Each execution step is represented by a sequence of
execution states.

Call is mostly noted as call/1

7.8.3 call/1

7.8.3.1 Description

call(G) is true iif G represents a goal which is true.

I didn’t mean “specify” in any technical sense; and certainly not in any ISO-Prolog sense.

Anyway, perhaps this example will help:

times(0, 10, 0).  % A trivial predicate for this example
times(1, 10, 10).
times(2, 10, 20).

append_arg_and_call(Call, Arg) :-
    Call =.. CallList,
    append(CallList, [Arg], CallPlusArgList),
    CallPlusArg =.. CallPlusArgList,
    call(CallPlusArg).

And running it:

?- append_arg_and_call(times(1, 10), Z).
Z = 10.

The call to eval/2 passes in the term times(1,10), which gets an additional argument added to it before it’s called. In a functional programming language, you’d create a “closure” or “partial function”, but in Prolog, it’s just a term that is interpreted by the call predicate to execute a goal (“execute” in the ISO-Prolog sense).

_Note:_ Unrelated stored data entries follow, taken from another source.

(* ===== verification/Compile.v ===== *)
(** * The compiler's passes in the order of the driver

    [main] (src/main.cpp) from the text of a program to its linked instructions, as it runs
    with [--nopt] and [--nopeep]: the optimising passes between are left out, since the
    header of one of them, LoopInvariantCodeMotionPass.h, is not in the repository.  Each pass
    runs in its own state; what one leaves for the next is passed on.  [transform] of the
    analyzer does nothing and has no counterpart.  Where the driver walks a hash map the model
    takes the order of its own maps. *)

From S2P Require Import Prelude Instr CallFrame Labels Linker Registers Functions Ast Trees SymbolTable Analysis Data State Cfg CfgSpec CfgProof CfgProgram CfgTheorems Liveness LivenessProof LivenessTheorems Codegen CodegenExpr CodegenCalls CodegenStmt Lexer Parser ParserProof ParserWhole FrontEnd Manifests ManifestsProof SymbolBuild Analyzer AnalyzerProof AnalyzerTheorems Runtime.
Import State.
Local Open Scope Z_scope.

(** ** Outcomes *)

(** [Hangs] is a loop of the parser without end; [Crashed] a step that C++ leaves undefined. *)
Inductive compiled (A : Type) : Type :=
  | Hangs
  | Rejected (errors : list (option (Z * Z) * string))
  | Failed (e : thrown)
  | Crashed
  | Compiled (a : A).
Arguments Hangs {A}.
Arguments Rejected {A} errors.
Arguments Failed {A} e.
Arguments Crashed {A}.
Arguments Compiled {A} a.

#[export] Instance compiled_ret : MRet compiled := @Compiled.
#[export] Instance compiled_bind : MBind compiled := fun A B f m =>
  match m with
  | Hangs => Hangs
  | Rejected l => Rejected l
  | Failed e => Failed e
  | Crashed => Crashed
  | Compiled a => f a
  end.

(** A pass, from its first state: what it leaves and what it returns. *)
Definition run_pass {S A} (m : ST S A) (s : S) : compiled (S * A) :=
  match m s with
  | (s, Done a) => Compiled (s, a)
  | (_, Raised e) => Failed (standard e)
  | (_, Undefined) => Crashed
  end.

Lemma run_pass_done {S A} (m : ST S A) s s' a : m s = (s', Done a) -> run_pass m s = Compiled (s', a).
Proof. unfold run_pass. by intros ->. Qed.

Lemma run_pass_ends {S A} (m : ST S A) s (Q : A -> S -> Prop) :
  ends m Q s -> exists s' a, run_pass m s = Compiled (s', a) /\ Q a s'.
Proof. intros (s' & a & E & H)%ends_elim. exists s', a. split; [by apply run_pass_done | done]. Qed.

(** ** From text to tree *)

Definition parser_fuel (source : string) : nat := 2 * String.length source + 8.

Definition read (source : string) : compiled Program :=
  match parse (parser_fuel source) (new_lexer source) with
  | OutOfFuel => Hangs
  | Thrown e _ => Failed e
  | Parsed (ds, ss) p =>
      match errors_ p with
      | [] =>
          match wholes ds, wholes ss with
          | Some ds, Some ss => Compiled (mkProgram ds ss)
          | _, _ => Crashed
          end
      | errors => Rejected errors
      end
  end.

Section driver.
Context (address : string -> Z).
Context (updateSymbolType : string -> VarType -> SymbolTable -> SymbolTable).

Definition runtime : RuntimeManager := register_runtime_functions address RuntimeManager_empty.

(** ** From tree to tables *)

Record analyzed : Type := mkAnalyzed {
  program : Program;
  table : SymbolTable;
  facts : analyzer
}.

(** The types the analyzer found, in the symbol table. *)
Definition synchronize_function (m : FunctionMetrics) (t : SymbolTable) : SymbolTable :=
  fold_left (fun t v => updateSymbolType v.1 v.2 t) (map_to_list (metrics_variable_types m)) t.
Definition synchronize_types (a : analyzer) (t : SymbolTable) : SymbolTable :=
  fold_left (fun t f => synchronize_function f.2 t) (map_to_list (function_metrics_ a)) t.

(** The analyzer is one object for all programs; here it is new. *)
Definition analyse (p : Program) : compiled analyzed :=
  '(_, p) ← run_pass (Manifests.apply p) (ManifestResolutionPass_new ∅);
  let t := registerAll (SymbolBuild.build ∅ ∅ p) in
  '(a, p) ← run_pass (analyze runtime updateSymbolType (height_program p) p (Some t)) ASTAnalyzer_new;
  match symbol_table_ a with
  | Some t => Compiled (mkAnalyzed p (synchronize_types a t) a)
  | None => Crashed
  end.

(** ** From tables to graphs *)

Record graphs : Type := mkGraphs {
  cfg_builder : builder;
  live : liveness;
  pressured : gmap string FunctionMetrics
}.

Definition build_graphs (r : analyzed) : compiled graphs :=
  '(c, _) ← run_pass (Cfg.build (function_return_types_ (facts r)) (program r))
    (CFGBuilderPass_new (function_metrics_ (facts r)) (current_function_scope_ (facts r)));
  let listing := listing_of c in
  '(s, finished) ← run_pass (Liveness.run (heap c) listing (LivenessTheorems.enough (heap c) listing)) LivenessAnalysisPass_new;
  if finished : bool then
    Compiled (mkGraphs c s (update_pressure (calculate_register_pressure listing s) (Cfg.metrics c)))
  else Hangs.

(** ** From graphs to code *)

(** The graphs as the code generator reads them: blocks by identifier. *)
Definition id_at (c : builder) (p : nat) : string := from_option id "" (heap c !! p).
Definition block_of (c : builder) (p : nat) : option BasicBlock :=
  b ← heap c !! p;
  Some (mkBlock (id b) (Cfg.statements b) (List.map (id_at c) (successors b)) (is_entry b)).
Definition blocks_of_graph (c : builder) (g : ControlFlowGraph) : list BasicBlock :=
  omap (block_of c) (List.map snd (map_to_list (blocks g))).
Definition graphs_for_code (c : builder) : gmap string (list BasicBlock) :=
  blocks_of_graph c <$> function_cfgs c.

Definition environment_of (r : analyzed) (g : graphs) (jit : bool) (data_base : Z) : environment :=
  mkEnvironment (pressured g) (function_return_types_ (facts r)) (local_function_names_ (facts r))
    runtime jit data_base false.

Definition code_generator (r : analyzed) : code_gen :=
  mkCodeGen (mkGenerator RegisterManager_new (CallFrameManager_new false "") [])
    LabelManager_empty DataGenerator_new (Some (table r)) ∅ "" "" VT_INTEGER "" false 0.

Definition generate (r : analyzed) (g : graphs) (jit : bool) (data_base : Z) : compiled code_gen :=
  '(c, _) ← run_pass (generate_code (environment_of r g jit data_base) (graphs_for_code (cfg_builder g))
                        (S (height_program (program r))) (program r)) (code_generator r);
  Compiled c.

(** The labels are forgotten before the code is linked for the JIT. *)
Definition link (c : code_gen) (code_base data_base : Z) : compiled (list Instruction * LabelManager) :=
  match process (mkInstructionStream (emitted (gen c))) (Labels.reset (label_manager c)) runtime code_base data_base with
  | Ok linked => Compiled linked
  | Throw e => Failed (standard e)
  end.

(** ** The driver *)

Definition front (source : string) : compiled analyzed := p ← read source; analyse p.

Definition compile (source : string) (jit : bool) (code_base data_base : Z)
    : compiled (list Instruction * LabelManager) :=
  r ← front source;
  g ← build_graphs r;
  c ← generate r g jit data_base;
  link c code_base data_base.
End driver.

?- trace, append_arg_and_call(times(1, 10), Z).
   Call: (10) append_arg_and_call(times(1, 10), _2522) ? 
   Call: (11) times(1, 10)=.._2844 ? 
   Exit: (11) times(1, 10)=..[times, 1, 10] ? 
   Call: (11) lists:append([times, 1, 10], [_2522], _2870) ? 
   Exit: (11) lists:append([times, 1, 10], [_2522], [times, 1, 10, _2522]) ? 
   Call: (11) _2884=..[times, 1, 10, _2522] ? 
   Exit: (11) times(1, 10, _2522)=..[times, 1, 10, _2522] ? 
   Call: (11) times(1, 10, _2522) ?              % <=== executes the *goal*
   Exit: (11) times(1, 10, 10) ? 
   Exit: (10) append_arg_and_call(times(1, 10), 10) ? 
Z = 10.

(Normally, you wouldn’t define append_arg_and_call/2 because the builtin call/2 handles appending an arg; I wrote a pure-Prolog implementation to show you that it takes a term, manipulates that term, and finally interprets the manipulated term as a goal.)